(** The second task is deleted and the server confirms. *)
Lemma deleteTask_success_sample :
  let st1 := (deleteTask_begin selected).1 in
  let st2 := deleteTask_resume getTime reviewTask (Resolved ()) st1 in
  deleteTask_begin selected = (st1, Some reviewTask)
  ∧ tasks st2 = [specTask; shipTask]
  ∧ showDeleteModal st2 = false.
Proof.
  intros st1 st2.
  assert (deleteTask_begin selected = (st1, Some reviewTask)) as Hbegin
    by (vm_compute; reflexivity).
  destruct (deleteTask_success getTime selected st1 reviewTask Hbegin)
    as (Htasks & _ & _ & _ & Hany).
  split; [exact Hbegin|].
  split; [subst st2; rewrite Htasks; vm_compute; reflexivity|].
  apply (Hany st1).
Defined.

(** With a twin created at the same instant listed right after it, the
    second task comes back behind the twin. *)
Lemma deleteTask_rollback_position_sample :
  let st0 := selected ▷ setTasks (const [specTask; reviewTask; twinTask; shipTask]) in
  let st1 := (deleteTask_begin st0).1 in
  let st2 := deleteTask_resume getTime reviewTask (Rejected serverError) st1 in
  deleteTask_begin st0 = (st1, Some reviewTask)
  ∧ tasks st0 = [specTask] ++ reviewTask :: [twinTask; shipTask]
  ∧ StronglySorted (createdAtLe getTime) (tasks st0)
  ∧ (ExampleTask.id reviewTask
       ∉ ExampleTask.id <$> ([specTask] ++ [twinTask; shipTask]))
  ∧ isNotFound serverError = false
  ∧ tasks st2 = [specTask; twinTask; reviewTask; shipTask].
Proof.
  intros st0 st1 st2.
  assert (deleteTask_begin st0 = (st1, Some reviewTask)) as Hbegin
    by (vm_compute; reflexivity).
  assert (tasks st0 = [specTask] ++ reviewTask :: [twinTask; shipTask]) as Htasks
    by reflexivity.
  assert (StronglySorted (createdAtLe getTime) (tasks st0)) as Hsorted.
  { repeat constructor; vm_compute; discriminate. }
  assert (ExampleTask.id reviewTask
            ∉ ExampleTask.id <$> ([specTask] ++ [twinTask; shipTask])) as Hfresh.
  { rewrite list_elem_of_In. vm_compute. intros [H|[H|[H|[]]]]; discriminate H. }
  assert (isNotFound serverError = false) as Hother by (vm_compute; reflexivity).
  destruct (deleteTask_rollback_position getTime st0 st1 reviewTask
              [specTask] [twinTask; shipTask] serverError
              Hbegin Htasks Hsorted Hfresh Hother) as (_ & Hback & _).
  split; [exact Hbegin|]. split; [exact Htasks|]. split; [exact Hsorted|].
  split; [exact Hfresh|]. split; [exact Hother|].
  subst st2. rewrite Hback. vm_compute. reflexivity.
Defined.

......

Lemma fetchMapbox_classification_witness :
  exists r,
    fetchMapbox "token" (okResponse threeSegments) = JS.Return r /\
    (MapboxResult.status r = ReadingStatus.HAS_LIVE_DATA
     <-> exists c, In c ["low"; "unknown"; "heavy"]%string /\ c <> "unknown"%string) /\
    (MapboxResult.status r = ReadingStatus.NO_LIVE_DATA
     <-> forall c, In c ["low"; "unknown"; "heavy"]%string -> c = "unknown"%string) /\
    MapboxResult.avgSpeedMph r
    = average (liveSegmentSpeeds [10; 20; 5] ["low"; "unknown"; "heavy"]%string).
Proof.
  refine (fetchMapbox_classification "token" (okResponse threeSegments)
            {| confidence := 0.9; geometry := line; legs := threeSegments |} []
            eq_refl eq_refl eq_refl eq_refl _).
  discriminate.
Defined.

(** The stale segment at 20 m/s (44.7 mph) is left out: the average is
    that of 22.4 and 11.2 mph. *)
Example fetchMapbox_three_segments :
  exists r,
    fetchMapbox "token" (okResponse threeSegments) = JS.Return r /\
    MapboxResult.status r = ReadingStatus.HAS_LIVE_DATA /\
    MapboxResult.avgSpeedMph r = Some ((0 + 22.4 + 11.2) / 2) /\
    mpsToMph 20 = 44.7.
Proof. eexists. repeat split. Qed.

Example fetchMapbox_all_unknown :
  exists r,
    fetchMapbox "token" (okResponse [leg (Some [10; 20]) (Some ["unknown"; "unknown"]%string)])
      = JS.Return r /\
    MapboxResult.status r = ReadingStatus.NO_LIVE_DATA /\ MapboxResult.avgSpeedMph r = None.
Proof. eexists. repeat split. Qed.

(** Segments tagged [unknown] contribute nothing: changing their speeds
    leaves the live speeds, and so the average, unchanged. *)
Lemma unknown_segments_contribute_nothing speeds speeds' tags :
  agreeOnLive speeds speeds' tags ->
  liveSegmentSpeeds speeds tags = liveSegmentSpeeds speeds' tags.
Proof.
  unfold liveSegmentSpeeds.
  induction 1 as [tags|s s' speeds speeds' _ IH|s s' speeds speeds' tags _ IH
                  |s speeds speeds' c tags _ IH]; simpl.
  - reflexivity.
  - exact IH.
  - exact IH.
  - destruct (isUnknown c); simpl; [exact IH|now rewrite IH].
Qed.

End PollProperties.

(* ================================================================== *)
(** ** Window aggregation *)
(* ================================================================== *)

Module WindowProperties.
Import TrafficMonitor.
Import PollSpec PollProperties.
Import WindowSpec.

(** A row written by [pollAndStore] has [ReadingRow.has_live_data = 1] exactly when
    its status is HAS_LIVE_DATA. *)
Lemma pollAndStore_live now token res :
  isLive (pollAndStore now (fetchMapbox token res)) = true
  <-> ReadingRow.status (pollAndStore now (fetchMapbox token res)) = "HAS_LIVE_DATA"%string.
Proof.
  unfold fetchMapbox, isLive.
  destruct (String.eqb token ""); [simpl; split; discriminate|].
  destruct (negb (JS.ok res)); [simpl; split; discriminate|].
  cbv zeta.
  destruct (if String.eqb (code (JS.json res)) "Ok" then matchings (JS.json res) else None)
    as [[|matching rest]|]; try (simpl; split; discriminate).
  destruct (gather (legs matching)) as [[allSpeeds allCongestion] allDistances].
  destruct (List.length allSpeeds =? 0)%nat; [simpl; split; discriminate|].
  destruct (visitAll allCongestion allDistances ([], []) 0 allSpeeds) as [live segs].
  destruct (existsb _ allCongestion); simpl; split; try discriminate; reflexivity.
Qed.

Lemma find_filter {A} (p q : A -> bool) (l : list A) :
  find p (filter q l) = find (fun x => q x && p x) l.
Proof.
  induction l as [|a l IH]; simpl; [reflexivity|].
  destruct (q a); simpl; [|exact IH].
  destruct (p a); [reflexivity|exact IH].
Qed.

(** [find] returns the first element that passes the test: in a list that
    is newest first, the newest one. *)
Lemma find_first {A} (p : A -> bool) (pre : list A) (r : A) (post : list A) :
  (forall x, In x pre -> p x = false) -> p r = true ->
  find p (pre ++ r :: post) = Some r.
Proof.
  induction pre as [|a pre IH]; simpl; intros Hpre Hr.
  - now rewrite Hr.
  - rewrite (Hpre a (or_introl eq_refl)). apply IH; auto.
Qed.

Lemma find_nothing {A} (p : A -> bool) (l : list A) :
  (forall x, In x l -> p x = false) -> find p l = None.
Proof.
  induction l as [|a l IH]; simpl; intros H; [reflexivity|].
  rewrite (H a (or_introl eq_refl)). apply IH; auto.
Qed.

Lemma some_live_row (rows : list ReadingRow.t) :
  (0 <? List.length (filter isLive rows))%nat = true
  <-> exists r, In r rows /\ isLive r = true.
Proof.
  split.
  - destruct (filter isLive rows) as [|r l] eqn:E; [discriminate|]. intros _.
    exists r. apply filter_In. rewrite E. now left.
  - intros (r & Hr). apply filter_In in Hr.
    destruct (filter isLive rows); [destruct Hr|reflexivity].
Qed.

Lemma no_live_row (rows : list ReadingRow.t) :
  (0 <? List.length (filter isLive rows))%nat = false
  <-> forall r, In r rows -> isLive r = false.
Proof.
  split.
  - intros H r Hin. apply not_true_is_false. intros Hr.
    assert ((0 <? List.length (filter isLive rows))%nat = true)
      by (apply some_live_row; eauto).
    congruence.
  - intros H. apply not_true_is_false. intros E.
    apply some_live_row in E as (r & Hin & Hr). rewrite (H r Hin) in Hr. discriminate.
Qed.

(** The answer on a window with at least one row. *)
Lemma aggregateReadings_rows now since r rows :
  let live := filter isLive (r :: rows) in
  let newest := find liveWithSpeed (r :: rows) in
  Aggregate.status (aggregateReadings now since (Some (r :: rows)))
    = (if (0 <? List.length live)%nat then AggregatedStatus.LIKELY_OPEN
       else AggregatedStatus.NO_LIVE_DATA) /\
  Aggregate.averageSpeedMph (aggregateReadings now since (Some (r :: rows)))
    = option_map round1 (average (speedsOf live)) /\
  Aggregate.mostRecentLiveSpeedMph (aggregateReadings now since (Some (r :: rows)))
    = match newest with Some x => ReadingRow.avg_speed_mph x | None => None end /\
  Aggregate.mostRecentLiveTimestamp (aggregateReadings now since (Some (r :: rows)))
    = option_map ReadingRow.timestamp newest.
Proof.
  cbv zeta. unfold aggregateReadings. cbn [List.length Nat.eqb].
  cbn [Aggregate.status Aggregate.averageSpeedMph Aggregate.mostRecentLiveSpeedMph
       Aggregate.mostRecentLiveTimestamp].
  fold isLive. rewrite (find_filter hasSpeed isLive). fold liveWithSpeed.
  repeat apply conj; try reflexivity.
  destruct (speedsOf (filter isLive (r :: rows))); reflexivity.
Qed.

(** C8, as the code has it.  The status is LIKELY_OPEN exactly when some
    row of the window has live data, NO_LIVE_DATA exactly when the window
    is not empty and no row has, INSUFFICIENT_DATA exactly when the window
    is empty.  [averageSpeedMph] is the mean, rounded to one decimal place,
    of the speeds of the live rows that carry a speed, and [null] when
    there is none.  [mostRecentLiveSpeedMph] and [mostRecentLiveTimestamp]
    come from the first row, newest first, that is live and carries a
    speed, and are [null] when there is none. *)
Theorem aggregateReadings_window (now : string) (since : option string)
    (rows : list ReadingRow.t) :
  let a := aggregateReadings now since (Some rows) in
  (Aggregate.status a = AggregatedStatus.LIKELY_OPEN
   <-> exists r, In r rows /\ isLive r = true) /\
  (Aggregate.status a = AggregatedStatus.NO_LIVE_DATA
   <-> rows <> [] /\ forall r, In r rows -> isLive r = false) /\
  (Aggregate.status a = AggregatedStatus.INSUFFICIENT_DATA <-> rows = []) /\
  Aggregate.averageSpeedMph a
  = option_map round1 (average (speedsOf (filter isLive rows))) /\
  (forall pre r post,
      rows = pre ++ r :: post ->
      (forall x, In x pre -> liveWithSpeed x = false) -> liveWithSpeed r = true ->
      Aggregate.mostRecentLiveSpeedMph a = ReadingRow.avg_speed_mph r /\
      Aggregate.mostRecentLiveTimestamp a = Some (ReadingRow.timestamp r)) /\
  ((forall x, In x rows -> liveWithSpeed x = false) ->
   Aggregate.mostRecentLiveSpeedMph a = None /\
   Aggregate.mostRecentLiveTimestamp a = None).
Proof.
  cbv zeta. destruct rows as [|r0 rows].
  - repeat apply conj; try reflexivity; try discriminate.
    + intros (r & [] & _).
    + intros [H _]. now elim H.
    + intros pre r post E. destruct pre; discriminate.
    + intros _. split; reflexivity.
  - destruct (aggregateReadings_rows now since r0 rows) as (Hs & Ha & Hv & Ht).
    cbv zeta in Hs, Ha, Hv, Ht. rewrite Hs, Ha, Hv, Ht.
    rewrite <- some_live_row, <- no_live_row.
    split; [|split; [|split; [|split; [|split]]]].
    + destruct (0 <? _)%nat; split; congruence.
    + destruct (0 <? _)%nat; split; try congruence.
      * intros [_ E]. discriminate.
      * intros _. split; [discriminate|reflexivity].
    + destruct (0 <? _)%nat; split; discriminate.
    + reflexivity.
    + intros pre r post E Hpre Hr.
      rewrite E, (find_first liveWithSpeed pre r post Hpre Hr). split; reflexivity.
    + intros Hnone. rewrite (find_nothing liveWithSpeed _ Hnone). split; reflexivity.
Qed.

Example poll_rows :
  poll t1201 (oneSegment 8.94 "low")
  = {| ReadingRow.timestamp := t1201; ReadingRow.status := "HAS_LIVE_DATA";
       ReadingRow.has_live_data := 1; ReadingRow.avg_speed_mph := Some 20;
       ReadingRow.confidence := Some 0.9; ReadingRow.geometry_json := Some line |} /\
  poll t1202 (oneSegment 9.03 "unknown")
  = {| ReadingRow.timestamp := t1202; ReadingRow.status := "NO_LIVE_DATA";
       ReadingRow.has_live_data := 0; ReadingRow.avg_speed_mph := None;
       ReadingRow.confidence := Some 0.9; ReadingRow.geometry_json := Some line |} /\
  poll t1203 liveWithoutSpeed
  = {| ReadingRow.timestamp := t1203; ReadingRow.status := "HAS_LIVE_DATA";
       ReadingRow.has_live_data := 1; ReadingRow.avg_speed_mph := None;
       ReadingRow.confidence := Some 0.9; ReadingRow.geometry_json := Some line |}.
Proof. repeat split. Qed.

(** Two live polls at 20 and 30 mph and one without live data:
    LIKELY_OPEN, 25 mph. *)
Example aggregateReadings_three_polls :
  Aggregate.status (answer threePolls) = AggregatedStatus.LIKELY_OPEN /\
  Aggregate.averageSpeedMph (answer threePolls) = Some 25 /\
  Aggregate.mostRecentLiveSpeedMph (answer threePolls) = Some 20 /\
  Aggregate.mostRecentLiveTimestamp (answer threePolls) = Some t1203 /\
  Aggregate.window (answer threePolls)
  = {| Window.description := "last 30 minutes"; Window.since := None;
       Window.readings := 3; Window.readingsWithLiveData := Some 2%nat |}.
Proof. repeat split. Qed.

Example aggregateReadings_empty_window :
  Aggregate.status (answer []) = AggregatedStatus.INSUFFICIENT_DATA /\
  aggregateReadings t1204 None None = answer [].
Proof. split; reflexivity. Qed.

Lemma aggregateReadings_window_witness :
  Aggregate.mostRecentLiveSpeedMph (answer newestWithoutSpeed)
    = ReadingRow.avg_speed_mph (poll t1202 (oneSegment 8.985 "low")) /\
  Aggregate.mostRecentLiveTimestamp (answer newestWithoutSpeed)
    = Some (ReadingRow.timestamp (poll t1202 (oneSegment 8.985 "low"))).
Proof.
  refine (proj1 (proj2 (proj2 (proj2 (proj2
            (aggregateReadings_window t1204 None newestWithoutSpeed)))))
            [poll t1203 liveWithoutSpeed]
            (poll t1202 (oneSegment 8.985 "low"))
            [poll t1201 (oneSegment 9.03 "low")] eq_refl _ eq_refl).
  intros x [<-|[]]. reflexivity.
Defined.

......

WORK INSTRUCTION: If a line in the data above contains "assert", return that line.

EXERCISE SOLUTION:
  assert (deleteTask_begin selected = (st1, Some reviewTask)) as Hbegin
  assert (deleteTask_begin st0 = (st1, Some reviewTask)) as Hbegin
  assert (tasks st0 = [specTask] ++ reviewTask :: [twinTask; shipTask]) as Htasks
  assert (StronglySorted (createdAtLe getTime) (tasks st0)) as Hsorted.
  assert (ExampleTask.id reviewTask
  assert (isNotFound serverError = false) as Hother by (vm_compute; reflexivity).
    assert ((0 <? List.length (filter isLive rows))%nat = true)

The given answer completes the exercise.